**Exercise:**
Once you find the line with "pose proof (first_where_lt" in the data that follows, repeat it and every line after it exactly, through the line with "- split; [apply".

[[ Source records open ]]

(** A free block is one the other functions address, and see as disabled. *)
Lemma free_block_is_disabled d fd e cap lnks sels top_type i :
  ide_ecap_at d fd e cap lnks sels → forallb one_addr_block sels = true →
  free_ide_id lnks sels top_type = Some i →
  let ide_type := if top_type =? IDE_TEST_TOPOLOGY_TYPE_LINK_IDE then TEST_IDE_TYPE_LNK_IDE else TEST_IDE_TYPE_SEL_IDE in
  addressable lnks sels ide_type i = true ∧
  (λ '(ctrl, _), ctrl_enabled ctrl) <$> stream_regs lnks sels ide_type i = Some 0.
Proof.
  intros He Hone Hi. unfold free_ide_id in Hi. cbv zeta. unfold addressable, stream_regs.
  destruct (top_type =? IDE_TEST_TOPOLOGY_TYPE_LINK_IDE); apply fmap_Some in Hi as (j & Hj & ->);
    pose proof (first_where_lt _ _ _ Hj); apply first_where_Some in Hj as (x & Hx & HP & _); cbn -[Z.of_nat Z.to_nat].
  - split; [apply Z.ltb_lt; lia|]. rewrite Nat2Z.id, Hx. simpl. by apply Z.eqb_eq in HP as ->.
  - replace (Z.to_nat (Z.of_nat (length lnks) + Z.of_nat j - Z.of_nat (length lnks))) with j by lia.
    rewrite Hx. simpl. apply Z.eqb_eq in HP as ->. split; [|done].
    apply andb_true_iff. split.
    + apply andb_true_iff. rewrite Z.leb_le, Z.ltb_lt. lia.
    + rewrite <- (take_drop j sels), forallb_app in Hone. by apply andb_true_iff in Hone as [-> _].
Qed.
(** [table] is what reading the ACPI file gives, [None] when it cannot be
    opened; [map_kcbar_addr addr] the mapped address and the descriptor, [None]
    when /dev/mem cannot be opened or mapped. *)
Definition parse_keyp_table (table : option bytes) (map_kcbar_addr : Z → option (Z * Z))
    (pc : ide_common_test_port_context_t) (keyp_protocol : Z) : res (bool * ide_common_test_port_context_t) :=
  let* _ := TEEIO_ASSERT (port_type (port pc) =? IDE_PORT_TYPE_ROOTPORT) in
  match table with
  | None => Ok (false, with_kcbar pc 0 (-1))
  | Some table =>
      let* kcbar_addr := keyp_kcbar_addr table keyp_protocol (port pc) in
      match kcbar_addr with
      | None => Ok (false, with_kcbar pc 0 (-1))
      | Some addr =>
          if addr =? 0 then Ok (false, with_kcbar pc 0 (-1)) else
          match map_kcbar_addr addr with
          | Some (mapped, fd) => Ok (true, with_kcbar pc mapped fd)
          | None => let* _ := TEEIO_ASSERT false in Ok (false, with_kcbar pc 0 (-1))
          end
      end
  end.

(** ** Registers of the unit *)
Section machine.
Context {D : Type} `{Bus D}.

Definition get_stream_cfg_reg_block (kcbar_ptr rp_stream_index : Z) : Z :=
  stream_config_reg_block kcbar_ptr rp_stream_index.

[[ Source records closed ]]

**Task output:**
    pose proof (first_where_lt _ _ _ Hj); apply first_where_Some in Hj as (x & Hx & HP & _); cbn -[Z.of_nat Z.to_nat].
  - split; [apply Z.ltb_lt; lia|]. rewrite Nat2Z.id, Hx. simpl. by apply Z.eqb_eq in HP as ->.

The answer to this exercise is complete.